NEW YORK – Villanova and Syracuse stirred up memories Tuesday night of the old days of the Big East at Madison Square Garden when they would seem to always meet in the conference tournament, with the house split almost evenly between fans of the Wildcats and the Orange.
After the two teams battled for much of the game, fans of the sixth-ranked Wildcats became more and more vocal as their team started connecting from 3-point range and continued to batter their opponents on the boards en route to a 67-53 victory over the Orange in the nightcap of a Jimmy V Classic doubleheader.
The Wildcats (7-2) outrebounded the Orange, 57-36, and pulled down 27 offensive rebounds, leading to a 25-7 advantage in second-chance points.
Villanova shot the ball poorly in the first half, taking a few more 3-point shots than Jay Wright would probably have liked, shooting 5-for-28 from deep but only trailing by 29-26 thanks to a 28-19 rebounding edge.
But in the second half, they worked the ball inside-out against the zone with success. Eight of their 16 field goals were from deep. They hit four 3s in a game-changing 12-2 run, with Jermaine Samuels’ 3-ball giving them a 55-47 lead with just under 8 minutes to play.

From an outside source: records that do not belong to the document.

Inductive club_step : accounts → accounts → Prop :=
  | serve_step q s : club_step s (serve_club q s).2.

Lemma own_profile_reads user s : (own_profile user s).2 = s.
Proof. unfold own_profile, bind, get. by destruct (profile_of s user). Qed.

Lemma own_profile_evolves user : guarantees evolves (own_profile user).
Proof. apply guarantees_reads, own_profile_reads. apply _. Qed.

#[local] Hint Resolve get_or_create_evolves own_profile_evolves : guarantees.

Lemma request_add_evolves club k : guarantees evolves (request_add club k).
Proof. unfold request_add. guarantee. Qed.

Lemma request_remove_evolves club k : guarantees evolves (request_remove club k).
Proof. unfold request_remove. guarantee. Qed.

#[local] Hint Resolve request_add_evolves request_remove_evolves : guarantees.

Lemma respond_ok user pk action s r s' : respond user pk action s = (r, s') → s' = s ∨
  ∃ coach p req, profile_of s user = Some (coach, p) ∧ ac_requests s !! pk = Some req ∧
    rq_coach req = coach ∧ rq_status req = Pending ∧
    (action = Some "reject"%string ∧ r = Ok RequestRejected ∧ s' = set_status pk Rejected s ∨
     action = Some "accept"%string ∧ r = Ok RequestAccepted ∧
     s' = set_status pk Accepted (set_clubs coach (λ clubs, match rq_request_type req with
                                                       | Add => {[rq_club req]} ∪ clubs
                                                       | Remove => clubs ∖ {[rq_club req]} end) s)).
Proof.
  unfold respond, own_profile, bind, get, modify. destruct (profile_of s user) as [[coach p]|]; cbn.
  2: { intros [= <- <-]. by left. }
  destruct (ac_requests s !! pk) as [req|] eqn:Er; [|intros [= <- <-]; by left].
  destruct (_ && _) eqn:E; [|intros [= <- <-]; by left].
  apply andb_true_iff in E as [Hc%Z.eqb_eq Hp]. apply bool_decide_eq_true in Hp.
  destruct (bool_decide (action = Some "accept"%string)) eqn:Ea.
  { apply bool_decide_eq_true in Ea. intros [= <- <-]. right. exists coach, p, req. split_and!; auto. }
  destruct (bool_decide (action = Some "reject"%string)) eqn:Ej; [|intros [= <- <-]; by left].
  apply bool_decide_eq_true in Ej. intros [= <- <-]. right. exists coach, p, req. split_and!; auto.
Qed.

Lemma serve_club_evolves q : guarantees evolves (serve_club q).
Proof.
  destruct q as [user ids|user selected|user pk action]; cbn.
  - unfold update_coach_clubs. guarantee. apply guarantees_modify. intros ?.
    by apply evolves_same.
  - unfold update_club_coaches. guarantee.
  - intros s. destruct (respond user pk action s) as [r s'] eqn:E. apply respond_ok in E.
    destruct E as [->|(coach & p & req & _ & Hr & _ & Hp & [(_ & _ & ->)|(_ & _ & ->)])]; cbn [snd].
    + reflexivity.
    + by apply set_status_evolves with req.
    + etrans; [|apply (set_status_evolves pk Accepted _ req); done]. by apply evolves_same.
Qed.

(** C19: Through every sequence of these requests a club and a coach have at most one request
    of each type, a request stays with its coach, club and type, and once it is accepted or
    rejected it never changes again: no later request of that type between the two exists. *)
Theorem requests_settle_once s s' : requests_wf s → rtc club_step s s' →
  requests_wf s' ∧ requests_kept s s' ∧
  ∀ k r j r', ac_requests s !! k = Some r → rq_status r ≠ Pending → ac_requests s' !! j = Some r' →
    rq_coach r' = rq_coach r → rq_club r' = rq_club r → rq_request_type r' = rq_request_type r → r' = r.
Proof.
  intros Hwf Hsteps. assert (He : evolves s s').
  { clear Hwf. induction Hsteps as [s|s s1 s2 [q s0] _ IH]; [reflexivity|]. etrans; [apply serve_club_evolves|exact IH]. }
  destruct (He Hwf) as [Hwf' Hk]. split; [done|]. split; [done|].
  intros k r j r' Hr Hs Hr' Hc Hb Ht. destruct (Hk k r Hr) as (x & Hx & Hxc & Hxb & Hxt & [Hxs|]); [|done].
  assert (j = k) as ->. { apply (request_unique s' Hwf' j k r' x); congruence. }
  destruct r, x, r'; cbn in *; congruence.
Qed.

(** The clubs of a profile. *)
Definition clubs_at (s : accounts) (p : Z) : option (gset Z) := pf_coaching_clubs <$> ac_profiles s !! p.

Lemma clubs_at_set k f s p : clubs_at (set_clubs k f s) p = (if decide (p = k) then f <$> clubs_at s p else clubs_at s p).
Proof.
  unfold clubs_at, set_clubs. cbn. destruct (decide (p = k)) as [->|Hne].
  - rewrite lookup_alter_eq. by destruct (ac_profiles s !! k).
  - by rewrite lookup_alter_ne by done.
Qed.

Definition same_profiles (s s' : accounts) : Prop := ac_profiles s' = ac_profiles s.
#[local] Instance same_profiles_preorder : PreOrder same_profiles.
Proof. split; [done|]. unfold same_profiles. congruence. Qed.

Lemma update_club_coaches_profiles user selected : guarantees same_profiles (update_club_coaches order user selected).
Proof.
  unfold update_club_coaches, request_add, request_remove, get_or_create_request, fresh. guarantee; done.
Qed.

(** The clubs of a profile change only by a request of its own user: by naming at most
    three clubs, of which the existing ones are kept, or by accepting a pending request,
    which adds or removes the club of that request and is then accepted. *)
Theorem clubs_change_by_their_coach q s r s' p : serve_club q s = (r, s') → clubs_at s' p ≠ clubs_at s p →
  ∃ user x, profile_of s user = Some (p, x) ∧
    ((∃ ids, q = UpdateClubs user (Some ids) ∧ pe_is_coach (pf_person x) = true ∧ zlen ids ≤ 3 ∧
       clubs_at s' p = Some (filter (λ c, is_Some (ac_clubs s !! c)) (list_to_set ids))) ∨
     (∃ pk req, q = Respond user pk (Some "accept"%string) ∧ r = Ok RequestAccepted ∧
       ac_requests s !! pk = Some req ∧ rq_coach req = p ∧ rq_status req = Pending ∧
       rq_status <$> ac_requests s' !! pk = Some Accepted ∧
       clubs_at s' p = (λ clubs, match rq_request_type req with
                                 | Add => {[rq_club req]} ∪ clubs
                                 | Remove => clubs ∖ {[rq_club req]} end) <$> clubs_at s p)).
Proof.
  destruct q as [user ids|user selected|user pk action]; cbn [serve_club]; intros Hs Hne.
  - revert Hs. unfold update_coach_clubs, own_profile, bind, get, modify.
    destruct (profile_of s user) as [[k x]|] eqn:Hp; [|by intros [= <- <-]]. cbn.
    destruct (pe_is_coach _) eqn:Hc; [|by intros [= <- <-]]. cbn.
    destruct ids as [ids|]; [|by intros [= <- <-]].
    destruct (3 <? zlen ids) eqn:Hl; [by intros [= <- <-]|]. intros [= <- <-].
    rewrite clubs_at_set in Hne. destruct (decide (p = k)) as [->|]; [|done].
    exists user, x. split; [done|]. left. exists ids. apply Z.ltb_ge in Hl. split_and!; try done.
    rewrite clubs_at_set, decide_True by done. apply first_row_some in Hp as [Hk _]. unfold clubs_at. by rewrite Hk.
  - pose proof (update_club_coaches_profiles user selected s) as Hp. rewrite Hs in Hp. unfold clubs_at in Hne.
    cbn in Hp. unfold same_profiles in Hp. by rewrite Hp in Hne.
  - apply respond_ok in Hs as [->|(k & x & req & Hp & Hr & Hc & Hst & [(_ & _ & ->)|(-> & -> & ->)])]; [done|done|].
    change (clubs_at (set_status pk Accepted ?z) p) with (clubs_at z p) in *.
    rewrite clubs_at_set in *. destruct (decide (p = k)) as [->|]; [|done].
    exists user, x. split; [done|]. right. exists pk, req. split_and!; try done.
    unfold set_status. cbn. rewrite lookup_alter_eq, Hr. done.
Qed.
End serving.

(** ** What a club asks for *)

Definition has_request (s : accounts) (coach club : Z) (t : request_type) : Prop :=
  ∃ k r, ac_requests s !! k = Some r ∧ is_request coach club t r = true.

(** [asked Q s s']: the rows of [s] are kept as they are, and the requests that exist
    afterwards are those of before and those of [Q], which are pending when new. *)
Definition asked (Q : Z → Z → request_type → Prop) (s s' : accounts) : Prop :=
  requests_wf s' ∧ ac_profiles s' = ac_profiles s ∧ ac_requests s ⊆ ac_requests s' ∧
  (∀ coach club t, has_request s' coach club t ↔ has_request s coach club t ∨ Q coach club t) ∧
  ∀ k r, ac_requests s !! k = None → ac_requests s' !! k = Some r → rq_status r = Pending.

Lemma asked_nothing Q s : requests_wf s → (∀ a b t, Q a b t → has_request s a b t) → asked Q s s.
Proof.
  intros Hwf HQ. split_and!; [done|done|done| |].
  - intros a b t. split; [by left|]. intros [?|?]; eauto.
  - intros k r Hn Hr. congruence.
Qed.

Lemma asked_trans Q1 Q2 s1 s2 s3 : asked Q1 s1 s2 → asked Q2 s2 s3 → asked (λ a b t, Q1 a b t ∨ Q2 a b t) s1 s3.
Proof.
  intros (_ & Hp1 & Hs1 & Hq1 & Hn1) (Hwf & Hp2 & Hs2 & Hq2 & Hn2). split_and!.
  - done.
  - congruence.
  - by etrans.
  - intros a b t. rewrite Hq2, Hq1. tauto.
  - intros k r Hn Hr. destruct (ac_requests s2 !! k) as [x|] eqn:E; [|by apply (Hn2 k)].
    assert (Hx : ac_requests s3 !! k = Some x) by by eapply lookup_weaken. apply (Hn1 k); [done|congruence].
Qed.

Lemma asked_iff Q1 Q2 s s' : (∀ a b t, Q1 a b t ↔ Q2 a b t) → asked Q1 s s' → asked Q2 s s'.
Proof.
  intros HQ (Hwf & Hp & Hs & Hq & Hn). split_and!; try done. intros a b t. by rewrite Hq, HQ.
Qed.

Lemma get_or_create_asked coach club t s : requests_wf s → ∃ s',
  get_or_create_request coach club t s = (Ok tt, s') ∧ asked (λ a b u, a = coach ∧ b = club ∧ u = t) s s'.
Proof.
  intros Hwf. destruct (get_or_create_evolves coach club t s Hwf) as [Hwf' _]. revert Hwf'.
  unfold get_or_create_request, bind, get, fresh, modify. cbn.
  destruct (exists_row _ _) eqn:E; cbn; intros Hwf'.
  - exists s. split; [done|]. apply asked_nothing; [done|]. intros a b u (-> & -> & ->).
    by apply exists_row_true in E.
  - eexists. split; [done|]. assert (Hnone : ac_requests s !! ac_next_id s = None).
    { apply eq_None_not_Some. intros [r Hr%(request_keys s Hwf)]. lia. }
    split_and!; [done|done|by apply insert_subseteq| |].
    + intros a b u. unfold has_request. cbn. split.
      * intros (k & r & [[<- <-]|[_ Hr]]%lookup_insert_Some & Hq); [right|left; eauto].
        by apply is_request_true in Hq as (<- & <- & <-).
      * intros [(k & r & Hr & Hq)|(-> & -> & ->)].
        -- exists k, r. rewrite lookup_insert_ne by congruence. done.
        -- eexists _, _. rewrite lookup_insert_eq. split; [done|]. by apply is_request_true.
    + intros k r Hn. cbn. intros [[<- <-]|[_ Hr]]%lookup_insert_Some; [done|congruence].
Qed.

(** A loop of such requests, each for one coach, under a condition on the profiles. *)
Lemma loop_asked (f : Z → M accounts unit) (cond : gmap Z Profile → Z → Prop) (club : Z) (t : request_type) profiles l s :
  (∀ x s, x ∈ l → requests_wf s → ac_profiles s = profiles → ∃ s', f x s = (Ok tt, s') ∧
    asked (λ a b u, a = x ∧ b = club ∧ u = t ∧ cond profiles x) s s') →
  requests_wf s → ac_profiles s = profiles → ∃ s', forM l f s = (Ok tt, s') ∧
    asked (λ a b u, a ∈ l ∧ b = club ∧ u = t ∧ cond profiles a) s s'.
Proof.
  revert s. induction l as [|x l IH]; intros s Hf Hwf Hp; cbn.
  - exists s. split; [done|]. apply asked_nothing; [done|]. by intros a b u ([]%not_elem_of_nil & _).
  - destruct (Hf x s ltac:(by left) Hwf Hp) as (s1 & H1 & A1).
    destruct (IH s1) as (s2 & H2 & A2).
    + intros y z Hy. apply Hf. by right.
    + apply A1.
    + rewrite <- Hp. apply A1.
    + exists s2. unfold bind. rewrite H1. split; [done|]. eapply asked_iff; [|by eapply asked_trans].
      intros a b u. cbn. rewrite elem_of_cons. naive_solver.
Qed.

(** The coaches a club asks to join, and to leave. *)
Definition may_join (profiles : gmap Z Profile) (coach : Z) : Prop :=
  ∃ p, profiles !! coach = Some p ∧ (size (pf_coaching_clubs p) < 3)%nat.

Lemma request_add_asked club x s : requests_wf s → is_Some (ac_profiles s !! x) → ∃ s',
  request_add club x s = (Ok tt, s') ∧ asked (λ a b u, a = x ∧ b = club ∧ u = Add ∧ may_join (ac_profiles s) x) s s'.
Proof.
  intros Hwf [p Hp]. unfold request_add, bind, get. rewrite Hp.
  destruct (3 <=? _) eqn:E; [apply Z.leb_le in E|apply Z.leb_gt in E].
  - exists s. split; [done|]. apply asked_nothing; [done|]. intros a b u (_ & _ & _ & y & Hy & Hl).
    assert (y = p) as -> by congruence. lia.
  - destruct (get_or_create_asked x club Add s Hwf) as (s' & Hs & Ha). exists s'. split; [done|].
    eapply asked_iff; [|exact Ha]. intros a b u. assert (Hm : may_join (ac_profiles s) x) by (exists p; split; [done|lia]).
    cbn. naive_solver.
Qed.

Lemma request_remove_asked club x s : requests_wf s → is_Some (ac_profiles s !! x) → ∃ s',
  request_remove club x s = (Ok tt, s') ∧ asked (λ a b u, a = x ∧ b = club ∧ u = Remove ∧ True) s s'.
Proof.
  intros Hwf [p Hp]. unfold request_remove, bind, get. rewrite Hp.
  destruct (get_or_create_asked x club Remove s Hwf) as (s' & Hs & Ha). exists s'. split; [done|].
  eapply asked_iff; [|exact Ha]. naive_solver.
Qed.

Lemma elem_of_coaches s club k : k ∈ coaches_of s club ↔ ∃ p, ac_profiles s !! k = Some p ∧ club ∈ pf_coaching_clubs p.
Proof.
  unfold coaches_of. rewrite elem_of_dom. unfold is_Some. setoid_rewrite map_lookup_filter_Some. done.
Qed.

Then a 6-0 run with three two-point baskets, including a ferocious dunk by Samuels, increased the margin to 10, 61-51, with 4:16 to play, and the Cats coasted home.
Justin Moore led the Cats with 18 points and Collin Gillespie added 14. Samuels chipped in with 13 and Caleb Daniels 11. Jimmy Boeheim led Syracuse with 21 but his brother, Buddy, the team’s leading scorer with a 19.1-point average, managed just six points on 3-for-15 shooting.
The missed-shot zone
Wright had spoken Monday of how difficult Syracuse’s 1-3-1 zone defense was in its previous game against Florida State when the Orange hounded the Seminoles into a 4-for-30 performance from three in a 63-60 victory.

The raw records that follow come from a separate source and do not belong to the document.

(** [approve_pending_user] *)
Definition approve_pending_user (pk : Z) : M accounts approve_user_response :=
  (s <~ get ;;
   pending <~ of_option (ac_pending s !! pk) Http404 ;;
   let p := pu_person pending in
   if truthy_str (pe_national_code p)
      && exists_row (λ x, same (pe_national_code (pf_person x)) (pe_national_code p)) (ac_profiles s)
   then ret AlreadyApproved
   else
     let username := strip (pe_phone p) in
     let raw_pass := _normalize_digits (Some (pe_national_code p)) in
     let found := if truthy_id (pe_coach p) then pe_coach p ≫= λ c, (λ x, (c, x)) <$> ac_profiles s !! c else None in
     let coach := match found with
                  | Some (c, x) =>
                      if String.eqb (_normalize_digits (Some (pe_national_code (pf_person x)))) raw_pass
                      then None else Some c
                  | None => None
                  end in
     atomic (
       user <~ match find_user s username with
               | Some u => modify (λ s, set_ac_users (alter (λ x, mkUser (us_username x) (password_of raw_pass)) u
                                                       (ac_users s)) s) ;;; ret u
               | None => insert_user (mkUser username (password_of raw_pass))
               end ;;
       _ <~ create_profile
              (mkProfile (Some user)
                 (set_pe_tkd_board_name (board_name s (pe_tkd_board p))
                    (set_pe_is_coach (bool_decide (pe_role p ∈ COACH_ROLES))
                       (set_pe_is_referee (bool_decide (pe_role p ∈ REFEREE_ROLES))
                          (set_pe_coach coach p))))
                 (pu_coaching_clubs pending)) ;;
       delete_pending pk) ;;;
     ret UserApproved)%monad.

(** ** Users: the admin actions *)

(** [get_or_create_auth_user_by_phone] *)
Definition get_or_create_auth_user_by_phone (phone national_code : string) : M accounts Z :=
  (s <~ get ;;
   let phone := normalize_phone phone in
   let nc := if truthy_str national_code then strip (_fa2en national_code) else national_code in
   match find_user s phone with
   | None => insert_user (mkUser phone (password_of nc))
   | Some u =>
       (if truthy_str nc && is_none (ac_users s !! u ≫= us_password)
        then modify (set_password u nc) else ret tt) ;;;
       ret u
   end)%monad.

(** [create_profile_from_pending] *)
Definition create_profile_from_pending (pending : PendingUserProfile) (user : Z) (is_coach is_referee : bool)
    : M accounts Z :=
  (s <~ get ;;
   let p := pu_person pending in
   create_profile
     (mkProfile (Some user)
        (set_pe_phone (normalize_phone (pe_phone p))
           (set_pe_tkd_board_name (board_name s (pe_tkd_board p))
              (set_pe_is_coach is_coach (set_pe_is_referee is_referee p))))
        (pu_coaching_clubs pending)))%monad.

(** The three lists of applications and the flags their action gives. *)
Inductive application := PlayerApplication | CoachApplication | RefereeApplication.

Definition listed (a : application) (role : string) : bool :=
  match a with
  | PlayerApplication => String.eqb role "player"
  | CoachApplication => bool_decide (role ∈ COACH_ROLES)
  | RefereeApplication => bool_decide (role ∈ REFEREE_ROLES)
  end.
Definition coach_flag (a : application) (role : string) : bool :=
  match a with
  | PlayerApplication => false
  | CoachApplication => true
  | RefereeApplication => bool_decide (role ∈ COACH_ROLES)
  end.
Definition referee_flag (a : application) (role : string) : bool :=
  match a with
  | PlayerApplication => false
  | CoachApplication => bool_decide (role ∈ REFEREE_ROLES)
  | RefereeApplication => true
  end.

(** One turn of the loop of [PendingPlayerAdmin.approve], [PendingCoachAdmin.approve] and
    [PendingRefereeAdmin.approve]. *)
Definition approve_application (a : application) (row : Z * PendingUserProfile) : M conn unit :=
  (let '(pk, pending) := row in
   let p := pu_person pending in
   user <~ query (get_or_create_auth_user_by_phone (pe_phone p) (pe_national_code p)) ;;
   let phone_clean := normalize_phone (pe_phone p) in
   let national_code_clean := strip (_fa2en (pe_national_code p)) in
   _ <~ query (create_profile_from_pending pending user (coach_flag a (pe_role p)) (referee_flag a (pe_role p))) ;;
   send_approve_credentials_sms phone_clean national_code_clean ;;;
   query (delete_pending pk))%monad.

The Wildcats were either unable or unwilling to try to get the ball inside and then pass it out on the perimeter for easier threes. Instead, they were firing from behind the arc from all sorts of distances without success.
After making three of their first four from distance, the Cats went 2-for-24 in the final 17 minutes of the first half. At one point, they missed 13 straight attempts from distance. They shot just nine times from inside the arc, sinking four.
The second half saw Villanova try to work the ball inside more, with four of the Wildcats' first five baskets of the period coming from inside the arc. And even though the Wildcats didn’t have another two-point basket for more than 10 minutes, they wound up with plenty of open looks from three.
Daniels knocked down a pair, Gillespie added two, and Samuels drilled one after starting 1-of-8 from the arc.
It’s not just the offense
Ask any Villanova player about bad shooting nights and he’ll come right back and tell you that the name of the game for the Wildcats is defense and rebounding, and the Cats finished the first half with a 28-19 edge on the boards, a mark that included 13 offensive boards. Villanova entered the game averaging 10.1 rebounds of their own missed shots.
The Orange sank their first four shots from the field but finished the half 7-of-24. The Boeheim brothers tried an assortment of drives and spin moves trying to get into the paint against the Villanova defenders with varying degrees of success.
Jimmy Boeheim led all scorers with 11 points at the half, shooting 5-for-8, but Buddy managed only four points on 2-of-7 shooting, missing both of his 3-point tries.
For the game, the Wildcats held the Orange to 35.7% shooting, 32.1% in the second half.
Swider versus his old team
Cole Swider, who played his first three seasons for Villanova, wore a Syracuse uniform on this night, drawing boos from some in the Villanova audience. Swider finished with 5 points, 12 rebounds, and 3 blocked shots.